Its natural habitats are subtropical or tropical moist lowland forests, subtropical or tropical moist montane forests, arable land, pastureland, and plantations.
It is threatened by habitat loss.

==Description==
The Kalinga narrowmouth toad is a plump frog with a rounded body and short head. It has a short, truncated snout, nostrils on the side of the head and easily discernible tympani. There are tubercles on the snout and face, on the back and on the flanks. The skin on the underparts is granular except for the chest which is smooth. The fingers have white tubercles underneath and small pads at the tips and the toes are slightly webbed. The snout-to-vent length is about 36 mm. The dorsal surface is bluish-black with reddish-brown markings on head, sides and limbs. The underparts are brown mottled with white.

==Distribution and habitat==
This frog is endemic to the Philippines. It is known from the Cordillera Central Mountains on the island of Luzon and possibly from the Sierra Madres Mountains. It is also found on Polillo Island and Palaui Island. Its habitat is lowland or lower mountain rainforests and their fringes where it is largely found on the forest floor and in rain-filled holes in trees and other temporary water bodies. In the breeding season, males call from holes in trees and other locations several metres off the forest floor and from under logs. The call is a loud, slightly undulating, trill which has been described as "Bwop!".

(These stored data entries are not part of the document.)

(** [None]: the event cannot happen. *)
Definition runner_next (s : TaskRunner) (e : RunnerEvent) (now : Z) (draws : list (string * Z)) : option (result RunnerError TaskRunner) :=
  match e with
  | EMessage m => if bool_decide (new_task_id s m) then Some (onMessage s m now draws) else None
  | EOfferInterval => if offerInterval s then Some (Ok (sendOffers s now draws)) else None
  | ETaskTimer taskId =>
      match jm_get (runningTasks s) taskId with
      | Some st => if ts_timer st
          then Some (taskTimedOut (with_tasks s (jm_set (runningTasks s) taskId
            (mkTaskState (ts_status st) false (ts_aborted st) (ts_executing st)))) taskId now draws) else None
      | None => None
      end
  | EExecuted taskId o =>
      match jm_get (runningTasks s) taskId with
      | Some st => if ts_executing st then Some (Ok (executed s taskId st o now draws)) else None
      | None => None
      end
  | ERequestData taskId requestId => if jm_has (dataRequests s) requestId then None else Some (Ok (requestData s taskId requestId))
  | ERequestNodeTypes taskId requestId =>
      if jm_has (nodeTypesRequests s) requestId then None else Some (Ok (requestNodeTypes s taskId requestId))
  | ERpcCall taskId callId => if jm_has (rpcCalls s) callId then None else Some (Ok (makeRpcCall s taskId callId))
  | EDataSettled requestId =>
      if is_settled (rq_settled <$> jm_get (dataRequests s) requestId) then Some (Ok (end_data_request s requestId)) else None
  | ENodeTypesSettled requestId =>
      if is_settled (rq_settled <$> jm_get (nodeTypesRequests s) requestId) then Some (Ok (end_node_types_request s requestId)) else None
  | ERpcSettled callId => if is_settled (jm_get (rpcCalls s) callId) then Some (Ok (end_rpc_call s callId)) else None
  | EIdleTimer =>
      if idleTimer s then
        let s := clearIdleTimer s in
        Some (Ok (if bool_decide (runningTasks s = []) then send s ReachedIdleTimeout else s))
      else None
  | EStop => Some (Ok (stop s))
  end.

(** An event with what it reads. *)
Record Occurrence := mkOccurrence { oc_event : RunnerEvent; oc_now : Z; oc_draws : list (string * Z) }.

(** A handler that throws leaves the state as it is. *)
Definition runner_step (s : TaskRunner) (c : Occurrence) : option TaskRunner :=
  if bool_decide (fresh_draws s (oc_draws c)) then
    match runner_next s (oc_event c) (oc_now c) (oc_draws c) with
    | Some (Ok s') => Some s'
    | Some (Err _) => Some s
    | None => None
    end
  else None.

Fixpoint runner_run (s : TaskRunner) (cs : list Occurrence) : option TaskRunner :=
  match cs with [] => Some s | c :: cs => match runner_step s c with Some s' => runner_run s' cs | None => None end end.
Lemma onRequesterMessage_move b q m r now ids t :
  unused b ids → (t ∈ ids → F) → offers_of b → go b t (onRequesterMessage b q m r now ids).
Proof.
  intros Hids Hf Ho. destruct m; cbn [onRequesterMessage]; try (by apply respond_to_runner_move).
  - apply answer_requester_move.
  - apply cancelTask_move.
  - unfold taskRequested. destruct (isDraining b); [by rewrite messageRequester_view|].
    by apply (settleTasks_move (TaskBroker.with_pending (TaskBroker.with_requests b _) _ _)).
Qed.
End Moves.

(** The acceptance of [t] is being handled. *)
Definition accepting (e : BrokerEvent) (t : string) : Prop := ∃ r now ids, e = ERunnerMessage r (RmTaskAccepted t) now ids.

(** The runners known, as a registration changes them first. *)
Definition with_known (e : BrokerEvent) (v : View) : View :=
  mkView (vw_task v) (vw_proc v) (vw_said v)
    (match e with ERegisterRunner r => js_add (vw_known v) r | EDeregisterRunner r => js_del (vw_known v) r | _ => vw_known v end).

(** The runner an event comes from. *)
Definition speaker (e : BrokerEvent) : option string := match e with ERunnerMessage r _ _ _ => Some r | _ => None end.

Lemma event_moves K internal b e b' t :
  offers_of K b → (∀ r, speaker e = Some r → K r) → Forall (λ x, vw_said (view b x) = []) (drawn_ids e) →
  broker_next internal b e = Some b' → moves K (accepting e t) (t ∈ drawn_ids e) (with_known e (view b t)) (view b' t).
Proof.
  intros Ho Hsp Hs. destruct e; cbn [broker_next drawn_ids] in *.
  - case_bool_decide as Hf; [|done]. intros [= <-]. apply (onRunnerMessage_move _ _ _ b); [by apply fresh_unused|done|done|by apply Hsp|].
    intros ->. by repeat eexists.
  - case_bool_decide as Hf; [|done]. intros [= <-]. destruct Hf as [Hf _]. apply onRequesterMessage_move; [by apply fresh_unused|done|done].
  - intros [= <-]. unfold registerRunner. by rewrite messageRunner_quiet.
  - intros [= <-]. unfold deregisterRunner. set (b1 := TaskBroker.with_offers _ _). apply (fail_tasks_move _ _ _ _ _ b1).
  - by intros [= <-].
  - by intros [= <-].
  - destruct (jm_get (accepts b) taskId) as [p|] eqn:Hp; [|done]. cbn.
    destruct (ac_phase p) as [[a|]|[a|]] eqn:Hph; try done; intros [= <-]; [by apply after_runner_move|by eapply after_requester_move].
  - intros [= <-]. by apply settle_runner_move.
  - intros [= <-]. apply settle_requester_move.
  - destruct (jm_get (requests b) r) as [q|]; [|done]. cbn. case_match; [|done]. intros [= <-].
    by rewrite handleRequestTimeout_view.
  - destruct (jm_get (tasks b) taskId); [|done]. cbn. case_match; [|done]. intros [= <-]. apply handleTaskTimeout_move.
  - by intros [= <-].
Qed.


(** ** What grows *)

Record grows (b b' : TaskBroker.TaskBroker) : Prop := {
  gr_sent : TaskBroker.sent b `prefix_of` TaskBroker.sent b';
  gr_offers : pendingTaskOffers b' ⊆ pendingTaskOffers b;
  gr_wf : jm_wf (tasks b) → jm_wf (tasks b');
}.
#[export] Instance grows_preorder : PreOrder grows.
Proof. split; [by split|]. intros b1 b2 b3 [? ? ?] [? ? ?]. split; [by etransitivity|by etransitivity|auto]. Qed.

Create HintDb grows.
Ltac grow := solve [eauto with grows].
Lemma next_delivered b id c h Q rest m up :
  conn_ok b id c h Q rest → cn_up c = m :: up → ∃ Q' rest', delivered c Q rest m up Q' rest'.
Proof.
  intros Hc Hup. rewrite (co_up _ _ _ _ _ _ Hc) in Hup. destruct (wire_next _ _ _ _ Hup) as (r1 & x & r2 & -> & Hx & Hr2 & Hz).
  exists (Q ++ r1 ++ [x]), r2. split; [by rewrite <-!(assoc_L (++))|done| | |by exists r2; rewrite <-!(assoc_L (++))].
  - intros t. rewrite !answers_app. destruct (Hz t) as [-> _]. cbn [Nat.add]. f_equal. unfold answers. rewrite filter_cons, filter_nil.
    destruct x; cbn in Hx; simplify_eq; repeat case_decide; naive_solver.
  - intros t. rewrite !accepted_app. destruct (Hz t) as [_ ->]. cbn [Nat.add]. f_equal. unfold accepted. rewrite filter_cons, filter_nil.
    destruct x; cbn in Hx; simplify_eq; repeat case_decide; naive_solver.
Qed.

Lemma said_offer b id c h Q rest t : conn_ok b id c h Q rest → 1 ≤ accepted (TaskRunner.sent (cn_runner c)) t → (id, SaidOffer) ∈ vw_said (view b t).
Proof.
  intros Hc Ha. apply times_elem. pose proof (co_accepted _ _ _ _ _ _ Hc t Ha) as H1. pose proof (co_told _ _ _ _ _ _ Hc t SaidOffer) as H2.
  rewrite tells_app in H2. lia.
Qed.

Lemma delivered_within b id c h Q rest m up Q' rest' t :
  conn_ok b id c h Q rest → delivered c Q rest m up Q' rest' →
  answers Q' t ≤ accepted Q' t ≤ 1 ∧ answers Q t ≤ accepted Q t ∧ accepted Q' t ≤ accepted (TaskRunner.sent (cn_runner c)) t.
Proof.
  intros Hc [_ _ _ _ Hp]. rewrite <-(co_sent _ _ _ _ _ _ Hc) in Hp.
  split; [apply (proj1 (co_ledger _ _ _ _ _ _ Hc Q' Hp) t)|]. split; [|by apply answers_prefix].
  apply (co_ledger _ _ _ _ _ _ Hc Q). rewrite (co_sent _ _ _ _ _ _ Hc). by exists rest.
Qed.
Lemma loop_code fuel c rest chunks :
  code_text (part rbrace) c → length (escapeTmplExpression c) + 2 + length rest < fuel →
  ∃ fuel', length rest < fuel' ∧
    split_loop fuel Close [] (escapeTmplExpression c ++ twice rbrace ++ rest) chunks = split_loop fuel' Open [] rest (chunks ++ [ExpressionCode c true]).
Proof.
  intros [Hp He]%part_code Hfuel. destruct (loop_part fuel Close [] _ rest chunks Hp Hfuel) as (fuel' & ? & Hl).
  exists fuel'. split; [done|]. cbn [app bracket chunk_of other] in Hl. by rewrite He in Hl.
Qed.

Lemma split_loop_canonical cs fuel chunks :
  canonical cs → length (joinExpression cs) < fuel → split_loop fuel Open [] (joinExpression cs) chunks = Some (chunks ++ cs).
Proof.
  intros Hc. revert fuel chunks. induction Hc as [t Ht|t c Ht Hc|t c Ht Hc|t c cs Ht Hc Hcs IH]; intros fuel chunks Hfuel;
    rewrite ?joinExpression_cons in *; cbn [join_chunk] in *; rewrite <- ?(assoc_L (++)) in *.
  - change (joinExpression []) with (@nil ascii) in *. rewrite app_nil_r in *. by apply (loop_tail fuel Open []).
  - change (joinExpression []) with (@nil ascii) in *. cbn [app] in *. rewrite app_nil_r in *. rewrite !length_app in Hfuel. cbn in Hfuel.
    destruct (loop_part fuel Open [] t (escapeTmplExpression c) chunks Ht) as (fuel' & ? & Hl); [lia|]. cbn [bracket other] in Hl. rewrite Hl.
    apply tail_code in Hc as [Hc He]. rewrite (loop_tail fuel' Close []) by done. cbn [chunk_of app]. rewrite He. by rewrite <- (assoc_L (++)).
  - rewrite !length_app in Hfuel. cbn in Hfuel.
    destruct (loop_part fuel Open [] t (escapeTmplExpression c ++ twice rbrace ++ joinExpression []) chunks Ht) as (fuel' & ? & Hl).
    { rewrite !length_app. cbn. lia. }
    cbn [bracket other] in Hl. rewrite Hl.
    destruct (loop_code fuel' c (joinExpression []) (chunks ++ [chunk_of Open ([] ++ t) true]) Hc) as (fuel'' & ? & ->).
    { rewrite !length_app in *. cbn in *. lia. }
    destruct fuel''; [lia|]. cbn. by rewrite <- (assoc_L (++)).
  - rewrite !length_app in Hfuel. cbn in Hfuel.
    destruct (loop_part fuel Open [] t (escapeTmplExpression c ++ twice rbrace ++ joinExpression cs) chunks Ht) as (fuel' & ? & Hl).
    { rewrite !length_app. cbn. lia. }
    cbn [bracket other] in Hl. rewrite Hl.
    destruct (loop_code fuel' c (joinExpression cs) (chunks ++ [chunk_of Open ([] ++ t) true]) Hc) as (fuel'' & ? & ->).
    { rewrite !length_app in *. cbn in *. lia. }
    rewrite IH by done. cbn. by rewrite <- !(assoc_L (++)).
Qed.
Lemma mergeAdditiveChanges_spec `{!Lodash isEqual pick} prev next m :
  wh_ref prev ≠ wh_ref next → NoDup (dn_id <$> wh_nodes prev) →
  ∃ b, mergeAdditiveChanges isEqual pick prev next (new_change_set isEqual pick prev next) m = Ok b ∧ (b = true → covers prev next).
Proof.
  intros Hr Hn. unfold mergeAdditiveChanges, new_change_set. rewrite (bool_decide_false (wh_ref prev = wh_ref next)) by done. cbn [cs_nodes cs_connections].
  set (diff := WorkflowDiff.compareWorkflowsNodes isEqual pick (wh_nodes prev) (wh_nodes next)).
  assert (jm_wf diff) as Hwf.
  { unfold diff, WorkflowDiff.compareWorkflowsNodes. apply (foldl_inv _ jm_wf).
    - intros d [id n] _ Hd. destruct (negb _); [by apply jm_wf_set|done].
    - apply (foldl_inv _ jm_wf); [|constructor]. intros d [id n] _ Hd. by apply jm_wf_set. }
  destruct (all_additive_ok next (jm_vals diff)) as [b Hb].
  { apply Forall_forall. intros d ([id d'] & -> & Hd)%list_elem_of_fmap. apply jm_elem_get in Hd; [|done]. cbn [snd].
    eapply additive_never_throws; [exact Hd|]. unfold diff in Hd. rewrite compareWorkflowsNodes_get in Hd. unfold node_diff in Hd.
    destruct (jm_get (by_id (wh_nodes prev)) id) as [n|] eqn:Hp, (jm_get (by_id (wh_nodes next)) id) as [n'|] eqn:Hq;
      simplify_eq; cbn; by first [apply by_id_Some in Hp as [_ ?]|apply by_id_Some in Hq as [_ ?]]. }
  rewrite Hb. cbn [mbind result_bind]. eexists; split; [done|]. intros [-> Hrem]%andb_true_iff.
  apply all_additive_true in Hb. split; [|by apply removed_nil; apply bool_decide_eq_true in Hrem].
  intros n Hin. pose proof (by_id_unique _ _ Hn Hin) as Hg.
  assert (∃ d, jm_get diff (dn_id n) = Some d ∧ node_diff (wh_nodes prev) (wh_nodes next) (dn_id n) = Some d) as (d & Hd & Hnd).
  { unfold diff. rewrite compareWorkflowsNodes_get. unfold node_diff. rewrite Hg. destruct (jm_get (by_id (wh_nodes next)) (dn_id n)); eauto. }
  assert (additive_node isEqual pick next d = Ok true) as Ha.
  { eapply Forall_forall in Hb; [exact Hb|]. apply list_elem_of_fmap. exists (dn_id n, d). split; [done|]. by apply jm_get_Some_elem. }
  unfold node_diff in Hnd. rewrite Hg in Hnd. destruct (jm_get (by_id (wh_nodes next)) (dn_id n)) as [n'|] eqn:Hg'; simplify_eq.
  apply by_id_Some in Hg' as [Hn' He']. destruct (same_node (Some n) (Some n')) eqn:Hs.
  - exists n'. split; [done|by apply same_node_kept].
  - unfold additive_node in Ha. cbn in Ha. pose proof (find_id (wh_nodes next) (dn_id n)) as Hf.
    destruct (list_find _ _) as [[i n2]|]; [|done]. destruct Hf as [Hn2 He2]. injection Ha as Ha.
    exists n2. split; [done|apply nodeIsSuperset_kept; [done|]]. by destruct (nodeIsSuperset n n2).
Qed.
End Nodes.

(** * Compaction *)

Lemma some_rule_true rules prev next wcs m :
  some_rule rules prev next wcs m = Ok true → ∃ rule, rule ∈ rules ∧ rule prev next wcs m = Ok true.
Proof.
  induction rules as [|rule rules IH]; [done|]. cbn. intros (b & Hb & H)%bind_Ok. destruct b.
  - exists rule. split; [by left|done].
  - destruct (IH H) as (rule' & ? & ?). exists rule'. split; [by right|done].
Qed.

Lemma some_rule_false rules prev next wcs m :
  some_rule rules prev next wcs m = Ok false → Forall (λ rule, rule prev next wcs m = Ok false) rules.
Proof.
  induction rules as [|rule rules IH]; [by constructor|]. cbn. intros (b & Hb & H)%bind_Ok. destruct b; [done|].
  constructor; [done|by apply IH].
Qed.
Definition collection_property (nodeProperties : INodeProperties) (stored root : value) (c : Collected)
    : result NodeHelpersError Collected :=
  let name := p_name nodeProperties in
  if decide (p_multipleValues nodeProperties = Some true) then
    let c :=
      if negb (is_undef stored) then set_only c name stored
      else if returnDefaults then
        set_only c name (match p_default nodeProperties with VArr l => VArr l | _ => VArr [] end)
      else c in
    Ok (copy_full c name)
  else if negb (is_undef stored) then
    options ← of_option (TypeError "is not iterable") (p_options nodeProperties);
    tempNodeParameters ← self options stored returnDefaults returnNoneDisplayed
                           (nested_options root (p_type nodeProperties));
    Ok (match tempNodeParameters with VNull => c | v => set_both c name v end)
  else if returnDefaults then Ok (set_both c name (p_default nodeProperties))
  else Ok c.

(** [nodeProperties.options!.find((option) => option.name === itemName)] *)
Definition find_option (nodeProperties : INodeProperties) (itemName : string)
    : result NodeHelpersError (option INodeProperties) :=
  options ← of_option (TypeError "Cannot read properties") (p_options nodeProperties);
  Ok (snd <$> list_find (λ o, p_name o = itemName) options).

(** The recursive call on the values of an item. *)
Definition item_parameters (nodeProperties nodePropertyOptions : INodeProperties) (root nodeValue : value)
    : result NodeHelpersError value :=
  values ← of_option (TypeError "is not iterable") (p_values nodePropertyOptions);
  self values nodeValue returnDefaults returnNoneDisplayed (nested_options root (p_type nodeProperties)).
(* ===== verification/NodeParametersProofs.v ===== *)
(** NodeParametersProofs: the resolution order and the values of node parameters. *)

From Stdlib Require Import ZArith QArith Qcanon Ascii Lia.
From stdpp Require Import numbers prelude list gmap strings pretty.
From S2P Require Import Prelude NodeParameters.

#[local] Open Scope nat_scope.

(** * The order of resolution *)

Section Order.
Context (props : list INodeProperties) (deps : jmap string (list string)).
Implicit Types (s : ResolveState) (i : nat) (q : list nat).

Definition names_of : list string := p_name <$> props.

(** A dependency of the property at [i] that is not at the root. *)
Definition local_dep (i : nat) (d : string) : Prop :=
  ∃ p ds, props !! i = Some p ∧ jm_get deps (p_name p) = Some ds ∧ d ∈ ds ∧ starts_with "/" d = false.

Definition missing (resolved ds : list string) : list string :=
  filter (λ d, d ∉ resolved ∧ starts_with "/" d = false) ds.

Lemma requeue_eq resolved i q ds :
  requeue resolved i q ds = q ++ replicate (length (missing resolved ds)) i.
Proof.
  unfold requeue. revert q. induction ds as [|d ds IH]; intros q; [by rewrite app_nil_r|].
  cbn [foldl]. rewrite IH. unfold missing. rewrite filter_cons. destruct (decide (d ∈ resolved)).
  - by rewrite decide_False by naive_solver.
  - destruct (starts_with "/" d).
    + by rewrite decide_False by naive_solver.
    + rewrite decide_True by done. cbn. by rewrite <-app_assoc.
Qed.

Divergent varieties that may turn out to be new species (Kaloula sp. nov.) have been found in Panay (Sibalom Natural Park) and eastern Luzon.

==Status==
Its total range is smaller than 20000 km2 and within that range its populations are fragmented. The major threats it faces are the degradation of its forest habitat but it is unknown whether the total numbers of individuals is in decline or not.